279 ff. This letter is for the most part original. That which we have in Ovid is mainly narrative.

292. If that &c. The point of this as it occurs in Ovid depends upon the fact that her child has already been exposed and, as she conceives, torn by wild beasts, and she entreats her brother if possible to collect his remains and lay them by her,—a very natural and pathetic request. Gower has chosen for the sake of picturesque effect in this scene to make the exposure of the child come after the death of the mother, and he should therefore perhaps have omitted the reference to the child’s burial.

300 f.
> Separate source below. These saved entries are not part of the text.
(* ===== verification/Limiter.v ===== *)
(** * Limiter: the cardinality budget ([internal/aggregate/cardinality.go])

    The state of [Limiter] under its mutex, one operation per method.  Go reads
    a missing map key as zero ([mget]); counters are [int]s that the caps keep
    small, so they are plain [Z] here. *)
From S2P Require Import Prelude Float64 SeriesKey.

(* internal/aggregate/cardinality.go:41-54 DefaultMaxSeries *)
Definition DefaultMaxSeries : Z := 6000.
Definition DefaultMaxSeriesMetrics : Z := 2400.
Definition DefaultMaxSeriesTraces : Z := 2400.
Definition DefaultMaxSeriesEdges : Z := 500.
Definition DefaultMaxSeriesLogs : Z := 500.
Definition DefaultMaxSeriesSystem : Z := 200.
Definition DefaultMaxOperationsPerService : Z := 20.
Definition DefaultMaxTraceSeriesPerService : Z := 50.
Definition DefaultMaxMetricSeriesPerService : Z := 50.
Definition DefaultMaxProducerBaselinesPerSeries : Z := 8.
(** From [template_miner.go]. *)
Definition DefaultMaxLogTemplatesPerService : Z := 10.

(* internal/aggregate/cardinality.go:61-74 OverflowNone *)
Inductive OverflowReason :=
| OverflowNone | OverflowTenant | OverflowServiceNames | OverflowServiceSeries
| OverflowSignal | OverflowGlobal.

#[global] Instance OverflowReason_eq_dec : EqDecision OverflowReason.
Proof. solve_decision. Defined.

#[global] Instance OverflowReason_countable : Countable OverflowReason.
Proof.
  refine (inj_countable' (fun r => match r with OverflowNone => 0%nat | OverflowTenant => 1%nat
    | OverflowServiceNames => 2%nat | OverflowServiceSeries => 3%nat | OverflowSignal => 4%nat
    | OverflowGlobal => 5%nat end)
    (fun n => match n with 0%nat => OverflowNone | 1%nat => OverflowTenant | 2%nat => OverflowServiceNames
    | 3%nat => OverflowServiceSeries | 4%nat => OverflowSignal | _ => OverflowGlobal end) _).
  by intros [].
Defined.

(* internal/aggregate/cardinality.go:77-92 OverflowReason.String *)
Definition OverflowReason_String (r : OverflowReason) : string :=
  match r with
  | OverflowTenant => "tenant"
  | OverflowServiceNames => "service_names"
  | OverflowServiceSeries => "service_series"
  | OverflowSignal => "signal"
  | OverflowGlobal => "global"
  | OverflowNone => "none"
  end.

(* internal/aggregate/cardinality.go:96-116 LimiterConfig *)
Record LimiterConfig := mkLimiterConfig {
  MaxSeries : Z;
  MaxSeriesMetrics : Z;
  MaxSeriesTraces : Z;
  MaxSeriesEdges : Z;
  MaxSeriesLogs : Z;
  MaxSeriesSystem : Z;
  MaxOperationsPerService : Z;
  MaxLogTemplatesPerService : Z;
  MaxTraceSeriesPerService : Z;
  MaxMetricSeriesPerService : Z;
  SeriesPerTenantFraction : f64;
  OtherNameID : option (Z -> Z -> Z);
}.

Inductive limiter_error := ErrFraction | ErrSubCaps.

(* internal/aggregate/cardinality.go:122-131 LimiterConfig.Validate *)
Definition LimiterConfig_Validate (c : LimiterConfig) : option limiter_error :=
  if flt (SeriesPerTenantFraction c) f_zero || fgt (SeriesPerTenantFraction c) f_one then Some ErrFraction
  else
    let sum := MaxSeriesMetrics c + MaxSeriesTraces c + MaxSeriesEdges c + MaxSeriesLogs c + MaxSeriesSystem c in
    if MaxSeries c <? sum then Some ErrSubCaps else None.

(** [if x == 0 { x = d }] *)
Definition or_default (x d : Z) : Z := if x =? 0 then d else x.

(* internal/aggregate/cardinality.go:134-166 LimiterConfig.withDefaults *)
Definition withDefaults (c : LimiterConfig) : LimiterConfig :=
  mkLimiterConfig
    (or_default (MaxSeries c) DefaultMaxSeries)
    (or_default (MaxSeriesMetrics c) DefaultMaxSeriesMetrics)
    (or_default (MaxSeriesTraces c) DefaultMaxSeriesTraces)
    (or_default (MaxSeriesEdges c) DefaultMaxSeriesEdges)
    (or_default (MaxSeriesLogs c) DefaultMaxSeriesLogs)
    (or_default (MaxSeriesSystem c) DefaultMaxSeriesSystem)
    (or_default (MaxOperationsPerService c) DefaultMaxOperationsPerService)
    (or_default (MaxLogTemplatesPerService c) DefaultMaxLogTemplatesPerService)
    (or_default (MaxTraceSeriesPerService c) DefaultMaxTraceSeriesPerService)
    (or_default (MaxMetricSeriesPerService c) DefaultMaxMetricSeriesPerService)
    (SeriesPerTenantFraction c) (OtherNameID c).

(** [serviceScope]: tenant, service, signal. *)
(* internal/aggregate/cardinality.go:169-173 serviceScope *)
Definition serviceScope : Type := Z * Z * Z.
Definition scope_of (k : SeriesKey) : serviceScope := (TenantID k, ServiceID k, KSignal k).

(** [SeriesWindowKey]: a series and a window start. *)
Abbreviation SeriesWindowKey := (SeriesKey * Z)%type (only parsing).

(* internal/aggregate/cardinality.go:183-197 Admission *)
Record Admission := mkAdmission {
  adm_Key : SeriesKey;
  adm_Overflowed : bool;
  adm_Reason : OverflowReason;
  adm_Reserved : bool;
}.

(* internal/aggregate/cardinality.go:225-249 Limiter *)
Record Limiter := mkLimiter {
  l_cfg : LimiterConfig;
  l_present : gset SeriesWindowKey;
  l_windows : gmap SeriesKey Z;
  l_total : Z;
  l_bySignal : gmap Z Z;
  l_byService : gmap serviceScope Z;
  l_names : gmap serviceScope (gset Z);
  l_byTenant : gmap Z Z;
  l_overflow : gset SeriesKey;
  l_overflowBySignal : gmap Z Z;
  l_overflowCounts : gmap OverflowReason Z;
}.

(* internal/aggregate/cardinality.go:252-265 NewLimiter *)
Definition NewLimiter (cfg : LimiterConfig) : Limiter :=
  mkLimiter (withDefaults cfg) ∅ ∅ 0 ∅ ∅ ∅ ∅ ∅ ∅ ∅.

(* internal/aggregate/cardinality.go:472-481 Limiter.nameCap *)
Definition nameCap (c : LimiterConfig) (s : Z) : Z :=
  if (s =? SignalTraceOp) || (s =? SignalServiceEdge) then MaxOperationsPerService c
  else if s =? SignalLog then MaxLogTemplatesPerService c
  else 0.

(* internal/aggregate/cardinality.go:483-492 Limiter.seriesCap *)
Definition seriesCap (c : LimiterConfig) (s : Z) : Z :=
  if (s =? SignalTraceOp) || (s =? SignalServiceEdge) then MaxTraceSeriesPerService c
  else if s =? SignalMetric then MaxMetricSeriesPerService c
  else 0.

(* internal/aggregate/cardinality.go:494-507 Limiter.signalCap *)
Definition signalCap (c : LimiterConfig) (s : Z) : Z :=
  if s =? SignalTraceOp then MaxSeriesTraces c
  else if s =? SignalServiceEdge then MaxSeriesEdges c
  else if s =? SignalLog then MaxSeriesLogs c
  else if s =? SignalMetric then MaxSeriesMetrics c
  else MaxSeriesSystem c.

(** [int(fraction * float64(MaxSeries))], at least one. *)
Definition tenantLimit (c : LimiterConfig) : Z :=
  let limit := f_trunc (fmul (SeriesPerTenantFraction c) (f_of_Z (MaxSeries c))) in
  if limit <? 1 then 1 else limit.

Definition names_of (l : Limiter) (sc : serviceScope) : gset Z := default ∅ (l_names l !! sc).

(* internal/aggregate/cardinality.go:294-336 Limiter.checkLocked *)
Definition checkLocked (l : Limiter) (key : SeriesKey) : OverflowReason :=
  let c := l_cfg l in
  let scope := scope_of key in
  let names := names_of l scope in
  if fgt (SeriesPerTenantFraction c) f_zero && (tenantLimit c <=? mget (l_byTenant l) (TenantID key))
  then OverflowTenant
  else if (0 <? nameCap c (KSignal key)) && (nameCap c (KSignal key) <=? Z.of_nat (size names)) &&
          negb (bool_decide (NameID key ∈ names))
  then OverflowServiceNames
  else if (0 <? seriesCap c (KSignal key)) && (seriesCap c (KSignal key) <=? mget (l_byService l) scope)
  then OverflowServiceSeries
  else if (0 <? signalCap c (KSignal key)) && (signalCap c (KSignal key) <=? mget (l_bySignal l) (KSignal key))
  then OverflowSignal
  else if (0 <? MaxSeries c) && (MaxSeries c <=? l_total l) then OverflowGlobal
  else OverflowNone.

(* internal/aggregate/cardinality.go:361-385 Limiter.addLocked *)
Definition addLocked (l : Limiter) (key : SeriesKey) (window : Z) (isOverflow : bool) : Limiter :=
  let present := {[ (key, window) ]} ∪ l_present l in
  let n := mget (l_windows l) key + 1 in
  let windows := <[key := n]> (l_windows l) in
  if 1 <? n then
    mkLimiter (l_cfg l) present windows (l_total l) (l_bySignal l) (l_byService l) (l_names l) (l_byTenant l)
      (l_overflow l) (l_overflowBySignal l) (l_overflowCounts l)
  else if isOverflow then
    mkLimiter (l_cfg l) present windows (l_total l) (l_bySignal l) (l_byService l) (l_names l) (l_byTenant l)
      ({[ key ]} ∪ l_overflow l)
      (<[KSignal key := mget (l_overflowBySignal l) (KSignal key) + 1]> (l_overflowBySignal l))
      (l_overflowCounts l)
  else
    let scope := scope_of key in
    mkLimiter (l_cfg l) present windows (l_total l + 1)
      (<[KSignal key := mget (l_bySignal l) (KSignal key) + 1]> (l_bySignal l))
      (<[scope := mget (l_byService l) scope + 1]> (l_byService l))
      (if 0 <? nameCap (l_cfg l) (KSignal key)
       then <[scope := {[ NameID key ]} ∪ names_of l scope]> (l_names l) else l_names l)
      (<[TenantID key := mget (l_byTenant l) (TenantID key) + 1]> (l_byTenant l))
      (l_overflow l) (l_overflowBySignal l) (l_overflowCounts l).

(* internal/aggregate/cardinality.go:350-356 Limiter.admitOverflowLocked *)
Definition admitOverflowLocked (l : Limiter) (other : SeriesKey) (window : Z) : Limiter * bool :=
  if bool_decide ((other, window) ∈ l_present l) then (l, false)
  else (addLocked l other window true, true).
Ovid, Her. Ep. xi. 3, 4,

‘Dextra tenet calamum, strictum tenet altera ferrum,

Et iacet in gremio charta soluta meo.’

315. The word ‘baskleth’ is perhaps a genuine alternative reading.
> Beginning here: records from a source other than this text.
Lemma put_shard_refines sh key v : shard_ok sh ->
  shard_ok (put_shard sh key v) /\ e_cap (put_shard sh key v) = e_cap sh /\
  abs_shard (put_shard sh key v) = spec_put (Z.to_nat (e_cap sh)) key v (abs_shard sh).
Proof.
  intros O. unfold put_shard. destruct (e_elems sh !! key) as [el|] eqn:E.
  - assert (is_Some (e_byID sh !! key)) as Hk.
    { apply (so_dom _ O), list_elem_of_fmap. exists (el, key). split; [done|]. by apply (so_elems _ O). }
    split_and!; [|done|].
    + apply (moved_ok sh key el); [done..|]. intros k. rewrite lookup_insert. destruct (decide _) as [<-|]; [|done]. split; [done|by eexists].
    + unfold abs_shard at 1. cbn [e_order e_byID]. rewrite abs_moved by done. unfold spec_put. rewrite take_ge; [done|].
      assert (S (length (drop_key key (abs_shard sh))) <= length (e_order sh))%nat; [|pose proof (so_size _ O); cbn [length]; lia].
      unfold abs_shard. rewrite <- abs_filter, length_fmap.
      apply (so_elems _ O) in E. pose proof (MoveToFront_perm (e_order sh) el) as P.
      rewrite (MoveToFront_key _ el key) in P by (done || apply O). rewrite <- P at 2. cbn [length]. lia.
  - assert (key ∉ (snd <$> e_order sh)) as Hnk.
    { intros ([el k] & -> & Hin)%list_elem_of_fmap. apply (so_elems _ O) in Hin. cbn in E. congruence. }
    assert (drop_key key (abs_shard sh) = abs_shard sh) as Hdrop.
    { unfold drop_key. apply filter_keep. intros x (y & -> & Hy)%list_elem_of_fmap Ek. apply Hnk. cbn in Ek.
      apply list_elem_of_fmap. by exists y. }
    set (sh1 := mkShard (e_cap sh) (<[key := v]> (e_byID sh)) ((e_nextElem sh, key) :: e_order sh)
                  (<[key := e_nextElem sh]> (e_elems sh)) (e_nextElem sh + 1)).
    destruct (evict_one sh1 (length (e_order sh))) as (A & B & C); cbn [e_order e_elems e_byID e_nextElem e_cap sh1].
    + cbn. apply NoDup_cons. split; [done|apply O].
    + cbn. apply NoDup_cons. split; [|apply O]. intros (x & Ex & Hx)%list_elem_of_fmap.
      pose proof (so_next _ O _ Hx). lia.
    + intros k el. rewrite lookup_insert, elem_of_cons. destruct (decide _) as [<-|Hne].
      * split; [intros [= <-]; by left|]. intros [[= ->]|Hin]; [done|]. apply (so_elems _ O) in Hin. congruence.
      * rewrite (so_elems _ O). naive_solver.
    + intros k. cbn. rewrite lookup_insert, elem_of_cons. destruct (decide _) as [<-|Hne]; [naive_solver|].
      rewrite (so_dom _ O). naive_solver.
    + intros x [->|Hx]%elem_of_cons; [cbn; lia|]. pose proof (so_next _ O _ Hx). lia.
    + apply O.
    + cbn [length]. pose proof (so_size _ O). lia.
    + split_and!; [exact A|exact B|]. rewrite C. unfold spec_put. rewrite Hdrop. f_equal. unfold abs_shard, sh1.
      cbn [e_order e_byID fmap list_fmap snd]. rewrite lookup_insert_eq. cbn [default]. f_equal. apply abs_insert.
      intros x Hx Ek. apply Hnk. apply list_elem_of_fmap. by exists x.
Qed.

Lemma abs_find sh key : shard_ok sh ->
  list_find (fun x => x.1 = key) (abs_shard sh) = None -> e_byID sh !! key = None.
Proof.
  intros O Hf. destruct (e_byID sh !! key) as [v|] eqn:E; [|done]. exfalso.
  assert (key ∈ (snd <$> e_order sh)) as (x & Ex & Hx)%list_elem_of_fmap by (apply (so_dom _ O); eauto).
  apply list_find_None in Hf. rewrite Forall_forall in Hf.
  apply (Hf (x.2, default "" (e_byID sh !! x.2))); [|done]. apply list_elem_of_fmap. by exists x.
Qed.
331. ‘Of such a thing done as that was.’ We must not be tempted by the correction ‘tho’ for ‘that.’

352. A fatalistic maxim which is often repeated, e.g. i. 1714, ‘nede he mot that nede schal.’

355. The revision of this line for the third recension may indicate a preference for throwing back the accent of ‘nature’ in the English fashion: so ii. 1376, but ‘natúre’ ll. 175, 350.

361 ff. This is from Ovid, Met. iii. 324 ff. Gower has chosen to omit the sequel of the story, which was that after seven years Tiresias saw the same snakes again, and by striking them a second time recovered his former sex. This being so, he is obliged to make a separate story (736 ff.) of the dispute between Jupiter and Juno, which gave Ovid occasion for mentioning the incident of the snakes.